• How to complete this task: All lines of the entries with "exact" in them must be listed.

########################################

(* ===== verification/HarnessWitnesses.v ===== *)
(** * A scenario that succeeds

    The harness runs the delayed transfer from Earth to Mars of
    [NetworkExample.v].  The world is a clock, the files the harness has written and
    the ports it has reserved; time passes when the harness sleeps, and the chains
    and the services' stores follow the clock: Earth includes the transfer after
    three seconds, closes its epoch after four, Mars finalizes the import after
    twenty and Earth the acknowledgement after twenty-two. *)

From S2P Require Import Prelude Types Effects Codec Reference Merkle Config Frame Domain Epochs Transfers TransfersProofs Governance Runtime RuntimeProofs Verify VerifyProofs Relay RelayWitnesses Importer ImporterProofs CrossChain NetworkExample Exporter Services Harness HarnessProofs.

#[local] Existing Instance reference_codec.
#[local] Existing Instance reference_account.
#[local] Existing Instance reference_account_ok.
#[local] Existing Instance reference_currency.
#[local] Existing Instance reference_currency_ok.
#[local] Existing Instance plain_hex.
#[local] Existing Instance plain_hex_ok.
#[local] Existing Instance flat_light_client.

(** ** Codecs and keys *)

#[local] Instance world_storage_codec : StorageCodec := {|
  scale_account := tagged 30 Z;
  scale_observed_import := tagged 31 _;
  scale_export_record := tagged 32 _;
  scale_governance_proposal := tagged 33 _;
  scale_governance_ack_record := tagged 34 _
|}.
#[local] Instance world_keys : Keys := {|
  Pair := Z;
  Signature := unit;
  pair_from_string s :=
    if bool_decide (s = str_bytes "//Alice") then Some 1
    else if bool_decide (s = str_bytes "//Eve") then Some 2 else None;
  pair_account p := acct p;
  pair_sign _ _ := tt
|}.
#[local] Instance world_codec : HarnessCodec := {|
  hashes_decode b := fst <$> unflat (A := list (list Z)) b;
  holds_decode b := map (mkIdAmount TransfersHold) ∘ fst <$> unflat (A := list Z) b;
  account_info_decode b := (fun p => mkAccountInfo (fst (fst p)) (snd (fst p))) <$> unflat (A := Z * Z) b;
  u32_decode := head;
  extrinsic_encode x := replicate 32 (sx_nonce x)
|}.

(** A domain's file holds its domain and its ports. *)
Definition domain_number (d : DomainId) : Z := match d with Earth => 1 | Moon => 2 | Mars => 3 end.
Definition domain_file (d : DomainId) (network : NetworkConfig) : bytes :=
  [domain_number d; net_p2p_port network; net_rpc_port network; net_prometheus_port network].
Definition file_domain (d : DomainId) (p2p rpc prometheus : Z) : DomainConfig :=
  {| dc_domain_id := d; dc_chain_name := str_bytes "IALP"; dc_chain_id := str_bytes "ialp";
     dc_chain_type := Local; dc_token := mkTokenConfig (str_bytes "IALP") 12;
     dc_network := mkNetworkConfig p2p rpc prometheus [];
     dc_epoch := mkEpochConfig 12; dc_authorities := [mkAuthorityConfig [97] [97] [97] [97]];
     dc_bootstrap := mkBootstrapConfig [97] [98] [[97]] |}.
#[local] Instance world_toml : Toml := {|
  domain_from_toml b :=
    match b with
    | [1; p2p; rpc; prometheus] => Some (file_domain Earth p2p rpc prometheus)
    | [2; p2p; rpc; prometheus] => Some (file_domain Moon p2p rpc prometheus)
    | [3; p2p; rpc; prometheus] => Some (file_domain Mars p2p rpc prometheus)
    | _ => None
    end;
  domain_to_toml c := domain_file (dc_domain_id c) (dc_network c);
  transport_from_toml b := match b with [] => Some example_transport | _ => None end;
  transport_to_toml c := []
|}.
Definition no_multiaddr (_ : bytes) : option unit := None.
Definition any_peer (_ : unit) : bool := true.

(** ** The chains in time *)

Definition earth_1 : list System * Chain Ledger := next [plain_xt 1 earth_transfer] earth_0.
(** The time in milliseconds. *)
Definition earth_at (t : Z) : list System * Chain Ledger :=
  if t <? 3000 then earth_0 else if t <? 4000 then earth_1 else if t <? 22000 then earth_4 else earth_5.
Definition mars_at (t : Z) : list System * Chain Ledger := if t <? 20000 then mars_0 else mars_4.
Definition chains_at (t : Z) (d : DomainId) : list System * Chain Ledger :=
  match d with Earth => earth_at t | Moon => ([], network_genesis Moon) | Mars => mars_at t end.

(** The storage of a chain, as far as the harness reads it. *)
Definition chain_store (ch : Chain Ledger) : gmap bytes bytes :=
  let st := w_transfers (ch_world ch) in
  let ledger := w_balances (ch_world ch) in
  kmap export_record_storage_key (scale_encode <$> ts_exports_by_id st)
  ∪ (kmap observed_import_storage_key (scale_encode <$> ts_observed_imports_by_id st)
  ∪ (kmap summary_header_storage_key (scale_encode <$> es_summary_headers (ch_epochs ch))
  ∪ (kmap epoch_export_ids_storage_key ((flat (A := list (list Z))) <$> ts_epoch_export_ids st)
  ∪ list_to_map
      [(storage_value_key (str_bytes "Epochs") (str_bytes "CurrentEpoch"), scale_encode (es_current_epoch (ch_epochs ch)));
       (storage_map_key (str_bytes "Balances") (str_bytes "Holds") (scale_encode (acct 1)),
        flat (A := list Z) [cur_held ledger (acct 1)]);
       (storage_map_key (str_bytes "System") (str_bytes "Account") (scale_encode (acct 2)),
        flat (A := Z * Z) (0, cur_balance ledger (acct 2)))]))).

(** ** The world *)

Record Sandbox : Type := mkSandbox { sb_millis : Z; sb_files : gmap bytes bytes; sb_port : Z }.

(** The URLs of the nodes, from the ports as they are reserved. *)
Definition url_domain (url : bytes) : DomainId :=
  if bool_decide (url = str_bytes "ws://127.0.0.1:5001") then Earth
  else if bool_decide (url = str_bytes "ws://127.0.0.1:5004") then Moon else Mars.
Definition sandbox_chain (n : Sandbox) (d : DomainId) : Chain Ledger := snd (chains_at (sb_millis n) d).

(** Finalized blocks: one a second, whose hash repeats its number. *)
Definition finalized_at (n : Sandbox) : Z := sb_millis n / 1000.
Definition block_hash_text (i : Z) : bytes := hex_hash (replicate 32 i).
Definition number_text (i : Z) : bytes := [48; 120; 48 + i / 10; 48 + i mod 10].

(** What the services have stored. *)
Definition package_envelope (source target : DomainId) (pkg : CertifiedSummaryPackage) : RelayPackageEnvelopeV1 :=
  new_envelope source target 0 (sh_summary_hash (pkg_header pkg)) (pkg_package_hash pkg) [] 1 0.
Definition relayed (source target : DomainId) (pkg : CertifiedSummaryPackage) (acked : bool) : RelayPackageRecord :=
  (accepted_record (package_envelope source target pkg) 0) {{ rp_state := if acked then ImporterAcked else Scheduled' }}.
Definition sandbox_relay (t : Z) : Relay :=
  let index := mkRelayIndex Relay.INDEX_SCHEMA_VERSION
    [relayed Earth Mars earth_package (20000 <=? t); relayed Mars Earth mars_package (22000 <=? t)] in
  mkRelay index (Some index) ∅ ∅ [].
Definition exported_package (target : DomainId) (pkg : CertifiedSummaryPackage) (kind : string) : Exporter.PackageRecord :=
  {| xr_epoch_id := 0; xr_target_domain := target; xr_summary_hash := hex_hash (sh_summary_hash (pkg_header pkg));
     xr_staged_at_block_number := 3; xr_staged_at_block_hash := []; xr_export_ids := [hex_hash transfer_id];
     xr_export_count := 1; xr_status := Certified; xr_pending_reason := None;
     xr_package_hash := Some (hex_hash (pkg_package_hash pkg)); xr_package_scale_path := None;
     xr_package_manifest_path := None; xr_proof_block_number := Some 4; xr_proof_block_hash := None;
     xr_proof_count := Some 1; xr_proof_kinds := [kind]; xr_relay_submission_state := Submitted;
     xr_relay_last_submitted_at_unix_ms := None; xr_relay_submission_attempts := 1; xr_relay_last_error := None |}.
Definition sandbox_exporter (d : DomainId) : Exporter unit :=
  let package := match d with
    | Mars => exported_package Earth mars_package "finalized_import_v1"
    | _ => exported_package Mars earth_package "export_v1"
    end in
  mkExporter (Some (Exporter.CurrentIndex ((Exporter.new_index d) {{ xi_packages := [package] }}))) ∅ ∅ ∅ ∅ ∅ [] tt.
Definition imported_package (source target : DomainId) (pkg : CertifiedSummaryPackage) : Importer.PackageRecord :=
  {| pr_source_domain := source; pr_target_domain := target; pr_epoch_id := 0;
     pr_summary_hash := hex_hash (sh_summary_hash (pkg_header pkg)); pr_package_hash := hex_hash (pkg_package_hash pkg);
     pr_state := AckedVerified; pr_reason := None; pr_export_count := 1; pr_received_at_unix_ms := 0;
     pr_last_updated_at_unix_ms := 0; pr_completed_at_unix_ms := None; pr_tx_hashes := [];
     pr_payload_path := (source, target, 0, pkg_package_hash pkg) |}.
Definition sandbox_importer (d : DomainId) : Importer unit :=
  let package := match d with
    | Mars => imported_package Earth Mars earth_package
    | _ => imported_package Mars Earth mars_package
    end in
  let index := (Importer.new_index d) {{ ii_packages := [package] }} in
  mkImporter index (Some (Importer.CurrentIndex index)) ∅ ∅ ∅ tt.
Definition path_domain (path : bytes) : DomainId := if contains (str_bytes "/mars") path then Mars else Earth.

########################################

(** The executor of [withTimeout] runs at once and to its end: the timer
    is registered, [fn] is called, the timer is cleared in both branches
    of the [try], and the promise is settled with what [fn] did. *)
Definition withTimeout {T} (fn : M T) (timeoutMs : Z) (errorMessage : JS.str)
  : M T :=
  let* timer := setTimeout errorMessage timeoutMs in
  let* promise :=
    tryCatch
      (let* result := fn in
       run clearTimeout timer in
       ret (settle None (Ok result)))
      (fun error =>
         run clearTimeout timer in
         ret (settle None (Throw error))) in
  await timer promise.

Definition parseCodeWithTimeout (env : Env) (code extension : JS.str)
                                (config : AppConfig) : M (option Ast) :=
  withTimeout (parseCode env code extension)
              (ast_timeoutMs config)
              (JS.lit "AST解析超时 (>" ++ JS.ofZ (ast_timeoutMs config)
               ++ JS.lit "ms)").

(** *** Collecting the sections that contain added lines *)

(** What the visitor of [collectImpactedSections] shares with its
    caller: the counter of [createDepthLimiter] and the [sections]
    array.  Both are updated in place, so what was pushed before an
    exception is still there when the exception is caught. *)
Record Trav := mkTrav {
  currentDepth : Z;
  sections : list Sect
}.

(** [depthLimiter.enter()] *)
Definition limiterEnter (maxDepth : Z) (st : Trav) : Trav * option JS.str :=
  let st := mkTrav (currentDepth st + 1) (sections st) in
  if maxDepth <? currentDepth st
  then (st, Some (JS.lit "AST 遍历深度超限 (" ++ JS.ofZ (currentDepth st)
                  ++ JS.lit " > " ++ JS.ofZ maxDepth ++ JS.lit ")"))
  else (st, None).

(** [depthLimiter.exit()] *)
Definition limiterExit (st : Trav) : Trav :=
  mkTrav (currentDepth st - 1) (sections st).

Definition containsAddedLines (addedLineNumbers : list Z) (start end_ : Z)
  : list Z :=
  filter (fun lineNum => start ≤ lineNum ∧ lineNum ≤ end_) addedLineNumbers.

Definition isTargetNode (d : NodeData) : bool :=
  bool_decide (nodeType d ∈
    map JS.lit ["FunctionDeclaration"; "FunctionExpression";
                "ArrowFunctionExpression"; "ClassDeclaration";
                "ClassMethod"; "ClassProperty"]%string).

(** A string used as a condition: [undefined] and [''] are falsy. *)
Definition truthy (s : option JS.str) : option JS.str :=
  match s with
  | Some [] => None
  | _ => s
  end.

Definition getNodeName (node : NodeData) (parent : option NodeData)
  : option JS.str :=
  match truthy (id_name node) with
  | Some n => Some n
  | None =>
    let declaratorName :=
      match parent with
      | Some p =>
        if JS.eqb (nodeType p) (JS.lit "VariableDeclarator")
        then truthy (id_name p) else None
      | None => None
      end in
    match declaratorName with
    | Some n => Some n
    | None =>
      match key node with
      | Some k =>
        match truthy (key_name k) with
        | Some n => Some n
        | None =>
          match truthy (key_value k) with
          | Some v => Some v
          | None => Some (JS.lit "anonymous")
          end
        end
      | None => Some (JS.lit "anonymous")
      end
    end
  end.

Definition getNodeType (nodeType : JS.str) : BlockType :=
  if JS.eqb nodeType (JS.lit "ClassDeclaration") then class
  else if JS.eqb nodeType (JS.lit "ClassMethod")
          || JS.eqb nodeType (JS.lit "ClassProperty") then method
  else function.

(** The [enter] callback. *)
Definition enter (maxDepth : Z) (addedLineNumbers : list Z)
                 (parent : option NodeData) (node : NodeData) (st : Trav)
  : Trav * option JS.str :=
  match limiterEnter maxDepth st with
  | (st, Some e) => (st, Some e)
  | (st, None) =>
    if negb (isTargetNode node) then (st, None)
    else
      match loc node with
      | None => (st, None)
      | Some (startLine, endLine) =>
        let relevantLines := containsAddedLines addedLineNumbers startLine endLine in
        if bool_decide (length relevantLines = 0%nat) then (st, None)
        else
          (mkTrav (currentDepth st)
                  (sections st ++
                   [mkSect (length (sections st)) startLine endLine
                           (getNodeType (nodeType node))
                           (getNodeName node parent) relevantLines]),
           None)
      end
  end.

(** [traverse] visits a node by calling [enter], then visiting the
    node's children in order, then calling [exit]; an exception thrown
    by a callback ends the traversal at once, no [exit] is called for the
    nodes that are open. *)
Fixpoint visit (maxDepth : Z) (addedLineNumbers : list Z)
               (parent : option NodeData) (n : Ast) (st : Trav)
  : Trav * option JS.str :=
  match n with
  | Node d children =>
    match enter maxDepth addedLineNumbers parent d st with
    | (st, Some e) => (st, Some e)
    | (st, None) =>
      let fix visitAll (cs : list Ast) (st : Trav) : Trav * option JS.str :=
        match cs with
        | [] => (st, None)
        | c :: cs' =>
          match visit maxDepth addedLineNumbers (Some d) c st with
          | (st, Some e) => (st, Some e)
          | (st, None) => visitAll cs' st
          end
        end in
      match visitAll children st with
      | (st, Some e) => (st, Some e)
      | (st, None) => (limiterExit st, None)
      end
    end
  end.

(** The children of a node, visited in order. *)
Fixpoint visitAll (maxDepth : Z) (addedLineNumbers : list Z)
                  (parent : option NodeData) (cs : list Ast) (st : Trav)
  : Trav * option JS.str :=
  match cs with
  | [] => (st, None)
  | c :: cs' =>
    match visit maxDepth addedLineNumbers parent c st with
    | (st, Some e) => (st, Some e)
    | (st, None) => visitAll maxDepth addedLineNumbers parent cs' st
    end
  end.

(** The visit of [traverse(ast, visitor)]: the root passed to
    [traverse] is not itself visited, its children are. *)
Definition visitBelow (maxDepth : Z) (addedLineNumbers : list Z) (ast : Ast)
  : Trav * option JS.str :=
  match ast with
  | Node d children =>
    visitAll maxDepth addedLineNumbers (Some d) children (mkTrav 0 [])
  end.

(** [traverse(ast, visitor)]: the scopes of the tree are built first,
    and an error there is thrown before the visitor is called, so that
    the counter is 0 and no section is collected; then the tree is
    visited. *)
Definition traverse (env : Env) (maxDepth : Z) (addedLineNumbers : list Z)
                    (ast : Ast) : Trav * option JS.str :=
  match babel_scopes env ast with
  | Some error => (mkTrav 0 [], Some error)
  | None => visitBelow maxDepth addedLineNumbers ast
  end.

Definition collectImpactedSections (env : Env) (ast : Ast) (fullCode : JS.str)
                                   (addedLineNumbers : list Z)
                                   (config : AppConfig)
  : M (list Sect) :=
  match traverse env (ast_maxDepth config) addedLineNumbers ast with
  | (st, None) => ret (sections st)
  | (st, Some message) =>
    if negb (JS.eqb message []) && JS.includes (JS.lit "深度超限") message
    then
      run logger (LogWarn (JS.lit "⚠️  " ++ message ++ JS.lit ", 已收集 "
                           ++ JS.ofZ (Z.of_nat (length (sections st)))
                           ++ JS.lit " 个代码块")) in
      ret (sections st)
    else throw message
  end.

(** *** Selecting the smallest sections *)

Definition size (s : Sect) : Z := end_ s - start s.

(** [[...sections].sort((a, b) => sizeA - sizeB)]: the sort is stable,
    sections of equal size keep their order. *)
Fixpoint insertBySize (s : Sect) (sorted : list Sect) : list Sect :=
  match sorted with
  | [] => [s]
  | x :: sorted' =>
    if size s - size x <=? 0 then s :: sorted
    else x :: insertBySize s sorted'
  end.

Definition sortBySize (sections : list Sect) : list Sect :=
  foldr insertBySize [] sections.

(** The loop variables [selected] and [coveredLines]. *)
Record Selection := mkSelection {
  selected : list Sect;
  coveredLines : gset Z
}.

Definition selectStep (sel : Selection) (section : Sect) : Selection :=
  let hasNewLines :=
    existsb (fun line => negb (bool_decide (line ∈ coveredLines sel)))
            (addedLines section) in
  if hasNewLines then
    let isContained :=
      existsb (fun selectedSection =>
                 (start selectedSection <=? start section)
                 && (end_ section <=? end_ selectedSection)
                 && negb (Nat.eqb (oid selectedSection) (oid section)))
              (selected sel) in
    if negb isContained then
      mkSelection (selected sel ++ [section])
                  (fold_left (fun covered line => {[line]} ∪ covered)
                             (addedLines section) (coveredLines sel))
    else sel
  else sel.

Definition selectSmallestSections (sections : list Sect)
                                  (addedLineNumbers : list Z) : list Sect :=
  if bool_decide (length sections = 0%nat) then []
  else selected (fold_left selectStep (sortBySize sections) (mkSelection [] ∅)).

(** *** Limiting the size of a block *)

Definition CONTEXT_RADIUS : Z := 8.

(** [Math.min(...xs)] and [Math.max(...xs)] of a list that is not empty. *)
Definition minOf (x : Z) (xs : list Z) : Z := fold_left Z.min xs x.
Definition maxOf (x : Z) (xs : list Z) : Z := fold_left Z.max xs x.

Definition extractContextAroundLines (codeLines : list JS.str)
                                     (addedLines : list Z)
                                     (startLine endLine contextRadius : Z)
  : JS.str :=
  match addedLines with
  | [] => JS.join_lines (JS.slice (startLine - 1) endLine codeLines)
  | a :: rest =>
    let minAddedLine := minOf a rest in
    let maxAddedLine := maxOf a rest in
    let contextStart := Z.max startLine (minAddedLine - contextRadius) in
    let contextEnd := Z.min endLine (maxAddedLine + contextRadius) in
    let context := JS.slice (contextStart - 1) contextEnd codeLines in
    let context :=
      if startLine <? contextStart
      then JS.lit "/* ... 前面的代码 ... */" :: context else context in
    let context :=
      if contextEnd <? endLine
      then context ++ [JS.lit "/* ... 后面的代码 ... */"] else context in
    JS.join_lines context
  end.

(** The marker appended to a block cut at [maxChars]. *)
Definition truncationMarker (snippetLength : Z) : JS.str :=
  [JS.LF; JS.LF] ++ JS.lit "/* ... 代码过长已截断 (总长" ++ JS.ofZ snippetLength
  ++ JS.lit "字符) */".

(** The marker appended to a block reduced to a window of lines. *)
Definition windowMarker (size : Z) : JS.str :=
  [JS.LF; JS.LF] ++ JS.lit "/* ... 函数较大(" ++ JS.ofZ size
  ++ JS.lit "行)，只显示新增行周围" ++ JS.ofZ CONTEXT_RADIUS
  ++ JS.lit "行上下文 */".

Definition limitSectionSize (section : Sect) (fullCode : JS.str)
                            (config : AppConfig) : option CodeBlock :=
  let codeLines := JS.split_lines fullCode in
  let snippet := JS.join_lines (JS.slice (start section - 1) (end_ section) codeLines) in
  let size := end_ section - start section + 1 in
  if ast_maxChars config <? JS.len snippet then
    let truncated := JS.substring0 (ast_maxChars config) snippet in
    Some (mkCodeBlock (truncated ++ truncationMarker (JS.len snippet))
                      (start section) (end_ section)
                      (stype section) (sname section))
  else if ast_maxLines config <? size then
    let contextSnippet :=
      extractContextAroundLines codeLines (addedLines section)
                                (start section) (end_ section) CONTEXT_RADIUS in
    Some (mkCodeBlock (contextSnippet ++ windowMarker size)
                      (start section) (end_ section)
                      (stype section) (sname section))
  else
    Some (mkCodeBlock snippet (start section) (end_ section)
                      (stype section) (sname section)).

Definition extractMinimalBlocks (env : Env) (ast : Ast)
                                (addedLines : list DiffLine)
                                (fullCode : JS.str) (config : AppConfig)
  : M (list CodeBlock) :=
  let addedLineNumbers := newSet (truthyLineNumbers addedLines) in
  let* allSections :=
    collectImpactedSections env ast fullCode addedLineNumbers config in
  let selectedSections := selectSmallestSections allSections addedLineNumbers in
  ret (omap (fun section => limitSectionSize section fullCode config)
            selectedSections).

########################################

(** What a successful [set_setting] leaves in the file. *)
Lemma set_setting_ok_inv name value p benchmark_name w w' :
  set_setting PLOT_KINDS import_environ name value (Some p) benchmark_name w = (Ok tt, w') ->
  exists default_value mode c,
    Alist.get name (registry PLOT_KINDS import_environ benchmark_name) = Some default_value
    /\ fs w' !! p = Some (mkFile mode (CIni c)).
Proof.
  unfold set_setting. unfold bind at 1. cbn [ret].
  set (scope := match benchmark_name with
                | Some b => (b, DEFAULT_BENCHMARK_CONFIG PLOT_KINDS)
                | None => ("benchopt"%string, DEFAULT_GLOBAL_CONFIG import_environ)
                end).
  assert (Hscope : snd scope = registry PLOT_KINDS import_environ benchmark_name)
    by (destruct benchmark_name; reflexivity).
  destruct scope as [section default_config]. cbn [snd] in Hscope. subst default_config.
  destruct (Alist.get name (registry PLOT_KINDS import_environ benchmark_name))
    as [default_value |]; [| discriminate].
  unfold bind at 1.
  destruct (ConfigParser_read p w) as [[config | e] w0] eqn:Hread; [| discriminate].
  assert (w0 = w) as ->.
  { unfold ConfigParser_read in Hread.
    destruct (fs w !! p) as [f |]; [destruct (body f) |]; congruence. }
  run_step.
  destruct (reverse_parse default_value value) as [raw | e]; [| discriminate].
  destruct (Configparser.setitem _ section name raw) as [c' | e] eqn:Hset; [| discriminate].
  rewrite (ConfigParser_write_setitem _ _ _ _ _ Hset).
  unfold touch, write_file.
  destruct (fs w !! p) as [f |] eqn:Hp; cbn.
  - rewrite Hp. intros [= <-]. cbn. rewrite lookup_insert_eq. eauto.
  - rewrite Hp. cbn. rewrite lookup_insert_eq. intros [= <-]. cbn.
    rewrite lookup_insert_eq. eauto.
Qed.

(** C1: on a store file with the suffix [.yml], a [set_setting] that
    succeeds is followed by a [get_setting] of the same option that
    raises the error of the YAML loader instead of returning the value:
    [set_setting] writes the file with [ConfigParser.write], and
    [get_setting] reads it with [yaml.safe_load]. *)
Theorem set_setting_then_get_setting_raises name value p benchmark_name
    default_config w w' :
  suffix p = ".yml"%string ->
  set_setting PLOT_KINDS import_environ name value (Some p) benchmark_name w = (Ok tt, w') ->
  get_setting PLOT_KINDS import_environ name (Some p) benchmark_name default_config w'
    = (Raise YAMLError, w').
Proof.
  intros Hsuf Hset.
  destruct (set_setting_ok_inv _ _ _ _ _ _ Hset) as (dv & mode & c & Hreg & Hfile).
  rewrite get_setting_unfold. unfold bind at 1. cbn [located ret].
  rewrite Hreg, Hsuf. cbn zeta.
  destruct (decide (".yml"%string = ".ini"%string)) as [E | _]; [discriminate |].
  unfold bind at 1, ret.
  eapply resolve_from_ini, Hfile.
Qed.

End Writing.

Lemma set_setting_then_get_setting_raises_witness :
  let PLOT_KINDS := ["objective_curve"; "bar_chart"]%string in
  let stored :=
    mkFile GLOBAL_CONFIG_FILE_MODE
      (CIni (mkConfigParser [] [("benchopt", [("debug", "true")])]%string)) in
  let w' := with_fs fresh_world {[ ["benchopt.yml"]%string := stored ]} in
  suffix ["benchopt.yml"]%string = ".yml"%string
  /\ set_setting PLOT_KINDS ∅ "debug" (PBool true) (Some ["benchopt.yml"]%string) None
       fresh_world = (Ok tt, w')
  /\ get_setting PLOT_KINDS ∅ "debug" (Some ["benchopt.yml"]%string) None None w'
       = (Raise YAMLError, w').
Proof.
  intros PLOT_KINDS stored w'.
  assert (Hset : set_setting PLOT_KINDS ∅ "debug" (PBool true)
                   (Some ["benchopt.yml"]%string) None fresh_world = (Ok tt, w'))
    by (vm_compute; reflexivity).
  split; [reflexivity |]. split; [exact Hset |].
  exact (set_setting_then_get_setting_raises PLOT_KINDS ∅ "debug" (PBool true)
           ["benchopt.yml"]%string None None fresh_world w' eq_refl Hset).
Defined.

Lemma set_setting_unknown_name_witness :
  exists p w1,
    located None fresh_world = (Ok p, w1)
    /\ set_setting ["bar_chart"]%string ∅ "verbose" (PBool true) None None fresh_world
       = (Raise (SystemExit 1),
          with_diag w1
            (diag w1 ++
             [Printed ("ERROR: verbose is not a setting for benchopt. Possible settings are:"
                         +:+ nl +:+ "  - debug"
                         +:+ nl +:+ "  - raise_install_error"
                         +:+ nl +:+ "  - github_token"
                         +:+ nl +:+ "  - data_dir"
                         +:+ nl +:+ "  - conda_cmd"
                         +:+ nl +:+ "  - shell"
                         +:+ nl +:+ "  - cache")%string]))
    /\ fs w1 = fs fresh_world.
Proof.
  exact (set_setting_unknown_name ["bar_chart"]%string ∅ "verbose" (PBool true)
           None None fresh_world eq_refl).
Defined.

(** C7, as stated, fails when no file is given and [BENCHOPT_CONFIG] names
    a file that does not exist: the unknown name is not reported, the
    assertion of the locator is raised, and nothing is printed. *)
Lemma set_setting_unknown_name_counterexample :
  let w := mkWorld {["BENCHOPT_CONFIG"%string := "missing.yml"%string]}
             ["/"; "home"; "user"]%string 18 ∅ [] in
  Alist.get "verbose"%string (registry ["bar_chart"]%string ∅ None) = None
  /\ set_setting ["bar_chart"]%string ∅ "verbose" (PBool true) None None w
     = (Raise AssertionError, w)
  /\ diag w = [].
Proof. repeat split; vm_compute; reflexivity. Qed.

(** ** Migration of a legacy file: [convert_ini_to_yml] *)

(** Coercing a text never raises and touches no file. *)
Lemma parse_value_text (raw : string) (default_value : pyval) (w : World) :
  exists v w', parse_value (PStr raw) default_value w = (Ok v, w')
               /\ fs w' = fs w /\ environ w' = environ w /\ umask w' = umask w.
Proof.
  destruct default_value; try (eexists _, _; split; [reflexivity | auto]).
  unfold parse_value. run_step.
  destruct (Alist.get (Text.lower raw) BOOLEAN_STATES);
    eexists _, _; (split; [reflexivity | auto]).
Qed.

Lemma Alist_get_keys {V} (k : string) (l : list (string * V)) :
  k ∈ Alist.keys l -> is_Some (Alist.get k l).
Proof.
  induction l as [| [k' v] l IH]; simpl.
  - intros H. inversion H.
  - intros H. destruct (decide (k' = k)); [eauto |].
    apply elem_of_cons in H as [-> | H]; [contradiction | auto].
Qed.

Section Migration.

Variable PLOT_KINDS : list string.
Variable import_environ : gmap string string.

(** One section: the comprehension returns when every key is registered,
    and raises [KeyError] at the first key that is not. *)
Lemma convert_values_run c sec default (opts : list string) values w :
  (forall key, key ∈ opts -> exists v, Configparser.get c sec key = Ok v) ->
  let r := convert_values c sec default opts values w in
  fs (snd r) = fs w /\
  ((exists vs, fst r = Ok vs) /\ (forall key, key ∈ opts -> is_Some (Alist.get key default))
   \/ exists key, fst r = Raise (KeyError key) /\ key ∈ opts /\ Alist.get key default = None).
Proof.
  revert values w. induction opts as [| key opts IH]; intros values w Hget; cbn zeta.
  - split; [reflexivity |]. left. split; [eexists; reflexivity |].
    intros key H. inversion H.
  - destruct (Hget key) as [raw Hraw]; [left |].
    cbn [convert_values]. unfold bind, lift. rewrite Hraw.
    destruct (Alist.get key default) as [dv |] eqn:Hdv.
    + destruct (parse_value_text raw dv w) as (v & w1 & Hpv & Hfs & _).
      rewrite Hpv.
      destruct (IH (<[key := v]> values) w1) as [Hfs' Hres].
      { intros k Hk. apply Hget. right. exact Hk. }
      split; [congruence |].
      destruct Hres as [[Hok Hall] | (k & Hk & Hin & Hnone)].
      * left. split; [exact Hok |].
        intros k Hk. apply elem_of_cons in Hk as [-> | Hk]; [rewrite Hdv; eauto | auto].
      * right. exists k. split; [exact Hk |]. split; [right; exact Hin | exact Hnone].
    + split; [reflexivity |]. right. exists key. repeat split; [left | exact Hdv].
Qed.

########################################

• Response:
  split; [reflexivity |]. split; [exact Hset |].
  exact (set_setting_then_get_setting_raises PLOT_KINDS ∅ "debug" (PBool true)
  exact (set_setting_unknown_name ["bar_chart"]%string ∅ "verbose" (PBool true)
      { intros k Hk. apply Hget. right. exact Hk. }
      * left. split; [exact Hok |].
      * right. exists k. split; [exact Hk |]. split; [right; exact Hin | exact Hnone].
    + split; [reflexivity |]. right. exists key. repeat split; [left | exact Hdv].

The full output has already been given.